(Extracted records)
(** C1, as the code has it: once the key is present and the service has
    answered, [generateAIImage] succeeds exactly when the FIRST candidate
    of the response has a part with non-empty inline data; the value is
    the PNG data-URL prefix followed by the data of the first such part of
    that candidate, the parts before it (text-only parts among them) being
    skipped.  The candidates after the first play no role. *)
Theorem generateAIImage_first_part_of_first_candidate
    (apiKey : string) (sdk : string -> GenerateContentParameters -> sdk_result)
    (base64Source prompt : string) (aspectRatio : AspectRatio)
    (response : GenerateContentResponse) (s : string) :
  truthy_string apiKey = true ->
  sdk apiKey (build_request base64Source prompt aspectRatio) = Resolved response ->
  (outcome (generateAIImage (Some apiKey) sdk base64Source prompt aspectRatio)
     = Normal s
   <->
   exists first rest c skipped p later d,
     candidates response = Some (first :: rest) /\
     content first = Some c /\
     parts c = Some (skipped ++ p :: later) /\
     Forall (fun q => truthy_opt_string (part_image_data q) = false) skipped /\
     part_image_data p = Some d /\ truthy_string d = true /\
     s = png_data_url_prefix +:+ d).
Proof.
  intros Hk Hsdk.
  destruct (generateAIImage_with_key apiKey sdk base64Source prompt aspectRatio Hk)
    as [-> _].
  rewrite Hsdk, image_after_response. split.
  - intros (first & rest & c & ps & d & Hc & Hct & Hp & Hd & ->).
    apply first_inline_data_Some in Hd.
    destruct Hd as (skipped & p & later & -> & Hsk & Hpd & Ht).
    exists first, rest, c, skipped, p, later, d. repeat split; auto.
  - intros (first & rest & c & skipped & p & later & d
            & Hc & Hct & Hp & Hsk & Hpd & Ht & ->).
    exists first, rest, c, (skipped ++ p :: later), d. repeat split; auto.
    apply first_inline_data_Some. exists skipped, p, later. auto.
Qed.

(** The theorem at a response whose only candidate holds a caption and
    then an image. *)
Lemma generateAIImage_first_part_of_first_candidate_witness :
  outcome (generateAIImage (Some "AIzaSy-test") (Samples.always Samples.caption_and_image)
             Samples.jpeg_frame "cyberpunk portrait" Ratio_9_16)
    = Normal "data:image/png;base64,iVBORw0KGgo"
  <->
  exists first rest c skipped p later d,
    candidates Samples.caption_and_image = Some (first :: rest) /\
    content first = Some c /\
    parts c = Some (skipped ++ p :: later) /\
    Forall (fun q => truthy_opt_string (part_image_data q) = false) skipped /\
    part_image_data p = Some d /\ truthy_string d = true /\
    "data:image/png;base64,iVBORw0KGgo" = png_data_url_prefix +:+ d.
Proof.
  apply (generateAIImage_first_part_of_first_candidate
           "AIzaSy-test" (Samples.always Samples.caption_and_image)
           Samples.jpeg_frame "cyberpunk portrait" Ratio_9_16
           Samples.caption_and_image "data:image/png;base64,iVBORw0KGgo");
    reflexivity.
Defined.

(** C1 as the specification words it fails: with a text-only candidate
    first and an image-bearing candidate second, the specification's
    selection yields the image, the adapter throws "No image data
    returned from Gemini". *)
Lemma generateAIImage_skips_later_candidates :
  KioskSpec.response_image Samples.text_then_image = Some "iVBORw0KGgo" /\
  outcome (generateAIImage (Some "AIzaSy-test") (Samples.always Samples.text_then_image)
             Samples.jpeg_frame "cyberpunk portrait" Ratio_9_16)
    = Abrupt (Error no_image_message).
Proof. split; reflexivity. Qed.

End GeminiClaims.

Section GeminiFailures.

Import Gemini.

Lemma outcome_missing_key key sdk src prompt ar :
  truthy_opt_string key = false ->
  outcome (generateAIImage key sdk src prompt ar) = Abrupt (Error missing_key_message)
  /\ network_calls (trace (generateAIImage key sdk src prompt ar)) = [].
Proof.
  intros Hk. rewrite (generateAIImage_missing_key key sdk src prompt ar Hk).
  split; reflexivity.
Qed.

Lemma after_response_not_missing_key (response : GenerateContentResponse) :
  after_response response <> Abrupt (Error missing_key_message).
Proof.
  unfold after_response.
  destruct (candidates response) as [[|first rest]|]; try discriminate.
  destruct (content first) as [c|]; try discriminate.
  destruct (parts c) as [ps|]; try discriminate.
  destruct (first_inline_data ps); discriminate.
Qed.

Lemma after_response_not_rejection (response : GenerateContentResponse) x :
  after_response response <> Abrupt (Rejection x).
Proof.
  unfold after_response.
  destruct (candidates response) as [[|first rest]|]; try discriminate.
  destruct (content first) as [c|]; try discriminate.
  destruct (parts c) as [ps|]; try discriminate.
  destruct (first_inline_data ps); discriminate.
Qed.

(** For a response whose first candidate, if there is one, has its
    content and parts, lines 40 to 49 end in the no-image error exactly
    when there is no candidate or no part of the first candidate carries
    non-empty inline data. *)
Lemma no_image_when_well_formed (response : GenerateContentResponse) :
  (forall first rest,
     candidates response = Some (first :: rest) ->
     exists c ps, content first = Some c /\ parts c = Some ps) ->
  (after_response response = Abrupt (Error no_image_message) <->
   (candidates response = None \/ candidates response = Some [] \/
    exists first rest,
      candidates response = Some (first :: rest) /\
      forall c ps, content first = Some c -> parts c = Some ps ->
        Forall (fun q => truthy_opt_string (part_image_data q) = false) ps)).
Proof.
  intros Hwf. rewrite no_image_after_response. split.
  - intros [H|[H|(first & rest & c & ps & Hc & Hct & Hp & HF)]]; auto.
    right. right. exists first, rest. split; [exact Hc|].
    intros c' ps' Hct' Hp'. congruence.
  - intros [H|[H|(first & rest & Hc & HF)]]; auto.
    right. right. destruct (Hwf first rest Hc) as (c & ps & Hct & Hp).
    exists first, rest, c, ps. repeat split; auto.
    apply (HF c ps Hct Hp).
Qed.

(** C5, as the code has it.  For every key, service behaviour and input:
    - the adapter throws the missing-key [Error] exactly when the key is
      absent ([undefined] or empty), and then it has made no network call;
    - it throws the no-image [Error] only when the key is present and the
      call resolved; and for a response whose first candidate, if there is
      one, has its content and parts, it throws it exactly when the
      response has no candidate list, an empty one, or a FIRST candidate
      none of whose parts carries non-empty inline data (later candidates
      are not looked at).  Nothing is said here of a first candidate
      without content or parts;
    - it throws what the service call rejected with exactly when the key
      is present and the call was rejected;
    - the three are different values. *)
Theorem generateAIImage_failure_kinds
    (key : option string) (sdk : string -> GenerateContentParameters -> sdk_result)
    (base64Source prompt : string) (aspectRatio : AspectRatio) :
  (outcome (generateAIImage key sdk base64Source prompt aspectRatio)
     = Abrupt (Error missing_key_message)
   <-> truthy_opt_string key = false) /\
  (truthy_opt_string key = false ->
   network_calls (trace (generateAIImage key sdk base64Source prompt aspectRatio)) = []) /\
  (outcome (generateAIImage key sdk base64Source prompt aspectRatio)
     = Abrupt (Error no_image_message)
   ->
   exists apiKey response,
     key = Some apiKey /\ truthy_string apiKey = true /\
     sdk apiKey (build_request base64Source prompt aspectRatio) = Resolved response) /\
  (forall apiKey response,
     key = Some apiKey -> truthy_string apiKey = true ->
     sdk apiKey (build_request base64Source prompt aspectRatio) = Resolved response ->
     (forall first rest,
        candidates response = Some (first :: rest) ->
        exists c ps, content first = Some c /\ parts c = Some ps) ->
     (outcome (generateAIImage key sdk base64Source prompt aspectRatio)
        = Abrupt (Error no_image_message)
      <->
      (candidates response = None \/ candidates response = Some [] \/
       exists first rest,
         candidates response = Some (first :: rest) /\
         forall c ps, content first = Some c -> parts c = Some ps ->
           Forall (fun q => truthy_opt_string (part_image_data q) = false) ps))) /\
  (forall x,
     outcome (generateAIImage key sdk base64Source prompt aspectRatio)
       = Abrupt (Rejection x)
     <->
     exists apiKey,
       key = Some apiKey /\ truthy_string apiKey = true /\
       sdk apiKey (build_request base64Source prompt aspectRatio) = Rejected x) /\
  (Error missing_key_message <> Error no_image_message /\
   forall x, Rejection x <> Error missing_key_message /\
             Rejection x <> Error no_image_message).
Proof.
  destruct (truthy_opt_string key) eqn:Hk.
  - destruct key as [apiKey|]; [simpl in Hk|discriminate].
    destruct (generateAIImage_with_key apiKey sdk base64Source prompt aspectRatio Hk)
      as [Hout _].
    rewrite Hout. clear Hout.
    destruct (sdk apiKey (build_request base64Source prompt aspectRatio))
      as [response|y] eqn:Hsdk.
    + split; [|split; [|split; [|split; [|split]]]].
      * split; [|discriminate].
        intros H. exfalso. exact (after_response_not_missing_key _ H).
      * discriminate.
      * intros _. exists apiKey, response. auto.
      * intros k r Hkey _ Hr Hwf. injection Hkey as <-.
        rewrite Hsdk in Hr. injection Hr as <-.
        apply no_image_when_well_formed. exact Hwf.
      * intros x. split.
        -- intros H. exfalso. exact (after_response_not_rejection _ _ H).
        -- intros (k & Hkey & _ & Hr). injection Hkey as <-. congruence.
      * repeat split; discriminate.
    + split; [|split; [|split; [|split; [|split]]]].
      * split; discriminate.
      * discriminate.
      * discriminate.
      * intros k r Hkey _ Hr _. injection Hkey as <-. congruence.
      * intros x. split.
        -- intros H. injection H as ->. exists apiKey. auto.
        -- intros (k & Hkey & _ & Hr). injection Hkey as <-. congruence.
      * repeat split; discriminate.
  - destruct (outcome_missing_key key sdk base64Source prompt aspectRatio Hk)
      as [Hout Hnet].
    rewrite Hout. split; [|split; [|split; [|split; [|split]]]].
    + split; auto.
    + auto.
    + discriminate.
    + intros k r -> Ht _ _. simpl in Hk. congruence.
    + intros x. split; [discriminate|].
      intros (k & -> & Ht & _). simpl in Hk. congruence.
    + repeat split; discriminate.
Qed.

▶ What this task involves
From the entries above, copy each line that holds "code".

▶ Response
(** C1, as the code has it: once the key is present and the service has
(** C5, as the code has it.  For every key, service behaviour and input:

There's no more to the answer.